* _TASK REQUIREMENTS_:
Only the lines from the beginning of the data below through the line that contains "l :: rest =>" should be repeated, exactly as written.

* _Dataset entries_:
==========
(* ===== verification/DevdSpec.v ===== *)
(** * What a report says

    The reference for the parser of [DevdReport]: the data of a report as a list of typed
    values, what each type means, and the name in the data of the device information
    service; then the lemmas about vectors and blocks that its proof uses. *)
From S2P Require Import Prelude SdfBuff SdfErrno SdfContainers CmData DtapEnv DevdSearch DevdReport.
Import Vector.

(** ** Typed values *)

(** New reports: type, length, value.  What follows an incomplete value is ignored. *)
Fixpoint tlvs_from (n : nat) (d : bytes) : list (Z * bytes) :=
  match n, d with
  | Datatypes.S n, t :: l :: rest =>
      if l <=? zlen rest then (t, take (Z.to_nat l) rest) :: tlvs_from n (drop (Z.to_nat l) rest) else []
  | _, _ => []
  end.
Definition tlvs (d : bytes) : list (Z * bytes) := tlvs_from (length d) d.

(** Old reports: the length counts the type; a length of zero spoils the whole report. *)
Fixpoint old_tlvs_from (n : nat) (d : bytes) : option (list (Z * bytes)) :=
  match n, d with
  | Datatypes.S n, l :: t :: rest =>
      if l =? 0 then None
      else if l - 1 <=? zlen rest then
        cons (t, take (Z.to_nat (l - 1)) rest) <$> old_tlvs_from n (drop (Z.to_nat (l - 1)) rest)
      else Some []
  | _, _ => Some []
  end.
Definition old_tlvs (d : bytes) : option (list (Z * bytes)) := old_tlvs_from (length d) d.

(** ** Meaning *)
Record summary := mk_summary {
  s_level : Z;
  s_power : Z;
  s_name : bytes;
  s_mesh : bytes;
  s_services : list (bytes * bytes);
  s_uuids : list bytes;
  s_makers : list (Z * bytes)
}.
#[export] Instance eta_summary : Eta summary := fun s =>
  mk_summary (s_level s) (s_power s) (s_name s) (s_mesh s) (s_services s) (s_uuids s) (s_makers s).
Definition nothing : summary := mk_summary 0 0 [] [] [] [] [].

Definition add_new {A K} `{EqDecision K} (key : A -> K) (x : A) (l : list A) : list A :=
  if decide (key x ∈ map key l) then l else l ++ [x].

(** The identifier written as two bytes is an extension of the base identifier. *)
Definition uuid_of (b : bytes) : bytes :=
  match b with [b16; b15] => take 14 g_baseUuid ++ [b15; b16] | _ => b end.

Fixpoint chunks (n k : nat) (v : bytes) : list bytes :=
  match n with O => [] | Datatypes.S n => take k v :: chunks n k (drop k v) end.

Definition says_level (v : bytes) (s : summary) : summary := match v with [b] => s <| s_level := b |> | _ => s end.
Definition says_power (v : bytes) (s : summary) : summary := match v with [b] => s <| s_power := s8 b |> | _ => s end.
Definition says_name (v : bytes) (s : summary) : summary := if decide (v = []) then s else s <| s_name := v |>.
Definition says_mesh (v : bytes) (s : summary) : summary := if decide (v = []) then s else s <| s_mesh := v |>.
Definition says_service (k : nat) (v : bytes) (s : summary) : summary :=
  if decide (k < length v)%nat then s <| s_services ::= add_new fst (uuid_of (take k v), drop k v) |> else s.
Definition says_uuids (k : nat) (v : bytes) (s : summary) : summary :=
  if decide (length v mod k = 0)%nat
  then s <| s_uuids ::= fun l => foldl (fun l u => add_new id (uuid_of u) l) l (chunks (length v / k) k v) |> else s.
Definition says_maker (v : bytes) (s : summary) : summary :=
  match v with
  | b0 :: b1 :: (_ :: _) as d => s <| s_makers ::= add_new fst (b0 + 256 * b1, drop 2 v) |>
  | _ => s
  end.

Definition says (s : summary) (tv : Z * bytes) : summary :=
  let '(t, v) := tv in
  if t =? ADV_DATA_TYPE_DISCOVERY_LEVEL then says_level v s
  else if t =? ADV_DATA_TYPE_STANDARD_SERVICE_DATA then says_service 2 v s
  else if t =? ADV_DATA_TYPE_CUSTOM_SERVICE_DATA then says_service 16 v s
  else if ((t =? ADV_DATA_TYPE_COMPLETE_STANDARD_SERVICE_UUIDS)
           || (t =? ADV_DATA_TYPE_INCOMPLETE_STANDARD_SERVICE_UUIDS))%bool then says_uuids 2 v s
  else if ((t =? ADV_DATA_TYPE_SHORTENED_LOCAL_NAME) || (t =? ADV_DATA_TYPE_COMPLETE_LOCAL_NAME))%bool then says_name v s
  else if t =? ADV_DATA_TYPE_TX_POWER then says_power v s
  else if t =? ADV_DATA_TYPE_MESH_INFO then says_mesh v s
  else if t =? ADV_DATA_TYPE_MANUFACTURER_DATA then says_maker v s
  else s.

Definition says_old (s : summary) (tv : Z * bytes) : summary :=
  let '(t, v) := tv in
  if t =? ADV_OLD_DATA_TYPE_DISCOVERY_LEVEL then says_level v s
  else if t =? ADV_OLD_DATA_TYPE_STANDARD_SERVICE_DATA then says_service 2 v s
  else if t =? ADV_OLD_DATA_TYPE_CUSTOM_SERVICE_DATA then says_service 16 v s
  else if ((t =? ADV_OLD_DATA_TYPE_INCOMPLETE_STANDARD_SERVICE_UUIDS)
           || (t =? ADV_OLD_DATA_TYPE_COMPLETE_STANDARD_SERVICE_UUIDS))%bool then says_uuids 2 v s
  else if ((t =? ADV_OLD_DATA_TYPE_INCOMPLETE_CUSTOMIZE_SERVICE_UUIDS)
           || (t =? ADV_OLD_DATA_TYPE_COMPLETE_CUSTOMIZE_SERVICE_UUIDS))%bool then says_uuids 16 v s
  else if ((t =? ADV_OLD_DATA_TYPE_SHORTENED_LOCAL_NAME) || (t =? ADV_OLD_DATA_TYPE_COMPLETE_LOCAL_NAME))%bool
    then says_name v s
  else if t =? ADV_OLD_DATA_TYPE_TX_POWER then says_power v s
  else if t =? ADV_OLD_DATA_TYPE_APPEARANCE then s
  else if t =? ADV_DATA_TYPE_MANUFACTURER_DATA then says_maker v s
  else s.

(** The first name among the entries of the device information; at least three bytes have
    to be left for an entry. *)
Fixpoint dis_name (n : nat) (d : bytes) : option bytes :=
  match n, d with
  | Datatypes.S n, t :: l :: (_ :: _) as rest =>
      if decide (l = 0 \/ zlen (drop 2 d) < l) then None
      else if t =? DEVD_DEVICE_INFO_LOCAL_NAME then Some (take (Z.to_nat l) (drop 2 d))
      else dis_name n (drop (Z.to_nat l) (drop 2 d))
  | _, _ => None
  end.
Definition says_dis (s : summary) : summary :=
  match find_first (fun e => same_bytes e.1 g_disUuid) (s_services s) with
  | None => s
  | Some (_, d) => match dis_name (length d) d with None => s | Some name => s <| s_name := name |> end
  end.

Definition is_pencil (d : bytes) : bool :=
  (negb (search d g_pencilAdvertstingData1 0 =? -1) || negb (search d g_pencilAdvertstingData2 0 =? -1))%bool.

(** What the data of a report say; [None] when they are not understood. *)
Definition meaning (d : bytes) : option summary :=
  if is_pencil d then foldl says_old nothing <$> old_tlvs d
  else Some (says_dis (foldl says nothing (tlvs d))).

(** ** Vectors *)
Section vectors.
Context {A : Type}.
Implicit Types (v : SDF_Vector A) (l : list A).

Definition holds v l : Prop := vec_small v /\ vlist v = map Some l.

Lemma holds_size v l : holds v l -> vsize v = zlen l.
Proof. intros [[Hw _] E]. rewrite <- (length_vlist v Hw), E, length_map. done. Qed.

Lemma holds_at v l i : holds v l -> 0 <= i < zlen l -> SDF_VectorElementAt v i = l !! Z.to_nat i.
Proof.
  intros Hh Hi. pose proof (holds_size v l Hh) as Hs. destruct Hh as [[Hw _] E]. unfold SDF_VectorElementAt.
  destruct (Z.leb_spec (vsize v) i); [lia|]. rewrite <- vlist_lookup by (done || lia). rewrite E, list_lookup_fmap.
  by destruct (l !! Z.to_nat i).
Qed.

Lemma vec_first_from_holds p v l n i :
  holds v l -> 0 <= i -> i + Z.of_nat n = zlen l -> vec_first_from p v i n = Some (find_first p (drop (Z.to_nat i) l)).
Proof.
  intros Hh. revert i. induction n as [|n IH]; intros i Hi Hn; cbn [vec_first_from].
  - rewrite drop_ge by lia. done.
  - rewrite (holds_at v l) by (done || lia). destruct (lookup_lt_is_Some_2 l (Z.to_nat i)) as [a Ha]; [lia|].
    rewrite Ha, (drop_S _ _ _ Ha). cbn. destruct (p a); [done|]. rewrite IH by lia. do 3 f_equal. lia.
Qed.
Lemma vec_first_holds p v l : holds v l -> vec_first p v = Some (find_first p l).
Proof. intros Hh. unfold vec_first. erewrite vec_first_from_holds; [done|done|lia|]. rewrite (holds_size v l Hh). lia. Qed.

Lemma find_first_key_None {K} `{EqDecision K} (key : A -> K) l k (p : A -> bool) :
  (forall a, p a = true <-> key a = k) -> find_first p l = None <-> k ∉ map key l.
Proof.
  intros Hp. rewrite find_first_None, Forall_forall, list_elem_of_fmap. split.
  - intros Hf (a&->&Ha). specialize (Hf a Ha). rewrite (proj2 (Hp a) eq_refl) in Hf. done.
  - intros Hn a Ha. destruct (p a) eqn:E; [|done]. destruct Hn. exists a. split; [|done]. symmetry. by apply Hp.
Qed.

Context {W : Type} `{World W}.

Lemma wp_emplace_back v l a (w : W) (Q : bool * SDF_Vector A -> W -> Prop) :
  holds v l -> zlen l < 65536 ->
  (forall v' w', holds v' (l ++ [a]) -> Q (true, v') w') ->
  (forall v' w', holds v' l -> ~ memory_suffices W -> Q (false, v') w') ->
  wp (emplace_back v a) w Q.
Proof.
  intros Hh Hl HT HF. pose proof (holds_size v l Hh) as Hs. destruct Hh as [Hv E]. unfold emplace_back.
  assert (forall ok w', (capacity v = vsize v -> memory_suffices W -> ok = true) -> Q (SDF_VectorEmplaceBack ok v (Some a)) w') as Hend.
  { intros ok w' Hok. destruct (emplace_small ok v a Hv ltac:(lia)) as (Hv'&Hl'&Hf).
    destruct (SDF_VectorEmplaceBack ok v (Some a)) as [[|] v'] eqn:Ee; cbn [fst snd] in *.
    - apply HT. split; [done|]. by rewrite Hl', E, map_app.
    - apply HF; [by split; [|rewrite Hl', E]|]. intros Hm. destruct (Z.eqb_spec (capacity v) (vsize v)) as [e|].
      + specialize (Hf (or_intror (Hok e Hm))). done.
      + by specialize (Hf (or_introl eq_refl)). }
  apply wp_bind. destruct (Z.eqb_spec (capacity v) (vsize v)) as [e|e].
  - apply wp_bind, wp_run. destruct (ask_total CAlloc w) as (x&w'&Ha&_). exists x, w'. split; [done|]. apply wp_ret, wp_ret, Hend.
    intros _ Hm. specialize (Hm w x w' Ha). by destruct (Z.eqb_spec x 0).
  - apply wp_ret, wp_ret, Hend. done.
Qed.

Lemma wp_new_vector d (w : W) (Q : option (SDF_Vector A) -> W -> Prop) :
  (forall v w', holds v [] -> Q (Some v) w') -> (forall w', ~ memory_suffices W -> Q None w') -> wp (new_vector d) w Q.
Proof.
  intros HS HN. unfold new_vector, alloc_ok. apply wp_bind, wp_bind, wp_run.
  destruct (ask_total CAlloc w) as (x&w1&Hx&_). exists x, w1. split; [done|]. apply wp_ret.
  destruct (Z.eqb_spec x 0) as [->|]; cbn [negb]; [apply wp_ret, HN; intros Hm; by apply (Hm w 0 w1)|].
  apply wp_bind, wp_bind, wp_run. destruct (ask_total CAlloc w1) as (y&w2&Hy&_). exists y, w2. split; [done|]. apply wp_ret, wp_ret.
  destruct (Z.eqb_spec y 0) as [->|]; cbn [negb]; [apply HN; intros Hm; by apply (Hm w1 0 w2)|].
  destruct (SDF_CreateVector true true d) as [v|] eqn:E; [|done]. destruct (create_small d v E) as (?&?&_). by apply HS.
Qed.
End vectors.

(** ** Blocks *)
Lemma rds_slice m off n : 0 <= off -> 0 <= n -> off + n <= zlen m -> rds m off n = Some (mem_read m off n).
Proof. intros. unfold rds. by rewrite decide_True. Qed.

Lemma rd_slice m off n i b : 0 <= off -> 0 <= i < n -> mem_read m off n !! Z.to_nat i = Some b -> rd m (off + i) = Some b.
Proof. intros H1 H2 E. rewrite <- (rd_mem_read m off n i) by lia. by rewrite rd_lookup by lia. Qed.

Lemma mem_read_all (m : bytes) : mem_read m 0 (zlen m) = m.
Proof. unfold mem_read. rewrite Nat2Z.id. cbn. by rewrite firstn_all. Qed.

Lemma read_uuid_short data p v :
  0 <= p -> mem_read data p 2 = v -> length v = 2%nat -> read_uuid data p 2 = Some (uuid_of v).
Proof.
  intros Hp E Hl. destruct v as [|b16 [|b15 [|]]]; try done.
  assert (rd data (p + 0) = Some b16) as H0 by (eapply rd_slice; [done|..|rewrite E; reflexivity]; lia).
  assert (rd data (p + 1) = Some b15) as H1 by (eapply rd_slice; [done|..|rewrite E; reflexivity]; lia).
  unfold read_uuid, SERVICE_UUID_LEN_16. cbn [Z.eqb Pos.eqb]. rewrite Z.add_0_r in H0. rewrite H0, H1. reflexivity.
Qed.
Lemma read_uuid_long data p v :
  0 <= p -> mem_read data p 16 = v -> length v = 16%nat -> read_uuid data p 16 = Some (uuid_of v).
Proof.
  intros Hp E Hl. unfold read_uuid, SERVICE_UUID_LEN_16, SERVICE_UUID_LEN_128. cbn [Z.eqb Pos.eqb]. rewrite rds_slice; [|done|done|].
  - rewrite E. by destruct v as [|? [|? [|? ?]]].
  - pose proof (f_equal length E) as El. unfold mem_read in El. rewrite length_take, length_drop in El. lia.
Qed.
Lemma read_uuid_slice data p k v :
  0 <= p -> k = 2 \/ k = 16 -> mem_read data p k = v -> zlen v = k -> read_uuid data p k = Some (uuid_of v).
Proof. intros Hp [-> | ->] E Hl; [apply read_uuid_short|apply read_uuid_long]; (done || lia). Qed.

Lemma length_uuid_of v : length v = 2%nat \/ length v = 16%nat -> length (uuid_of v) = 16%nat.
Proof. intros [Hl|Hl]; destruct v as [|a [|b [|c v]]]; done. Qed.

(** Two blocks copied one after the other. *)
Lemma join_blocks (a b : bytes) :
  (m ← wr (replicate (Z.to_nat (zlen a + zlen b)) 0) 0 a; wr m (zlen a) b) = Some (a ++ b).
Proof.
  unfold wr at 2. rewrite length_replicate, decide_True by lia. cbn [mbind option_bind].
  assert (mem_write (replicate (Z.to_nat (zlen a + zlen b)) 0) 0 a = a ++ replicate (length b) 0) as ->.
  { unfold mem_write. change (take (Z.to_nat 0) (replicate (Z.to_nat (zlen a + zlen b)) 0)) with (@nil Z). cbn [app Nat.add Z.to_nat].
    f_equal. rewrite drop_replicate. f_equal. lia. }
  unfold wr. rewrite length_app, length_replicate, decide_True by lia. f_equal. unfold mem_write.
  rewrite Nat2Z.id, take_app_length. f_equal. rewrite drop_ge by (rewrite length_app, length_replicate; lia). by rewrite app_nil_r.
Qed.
==========
* _EXERCISE OUTPUT_:
(* ===== verification/DevdSpec.v ===== *)
(** * What a report says

    The reference for the parser of [DevdReport]: the data of a report as a list of typed
    values, what each type means, and the name in the data of the device information
    service; then the lemmas about vectors and blocks that its proof uses. *)
From S2P Require Import Prelude SdfBuff SdfErrno SdfContainers CmData DtapEnv DevdSearch DevdReport.
Import Vector.

(** ** Typed values *)

(** New reports: type, length, value.  What follows an incomplete value is ignored. *)
Fixpoint tlvs_from (n : nat) (d : bytes) : list (Z * bytes) :=
  match n, d with
  | Datatypes.S n, t :: l :: rest =>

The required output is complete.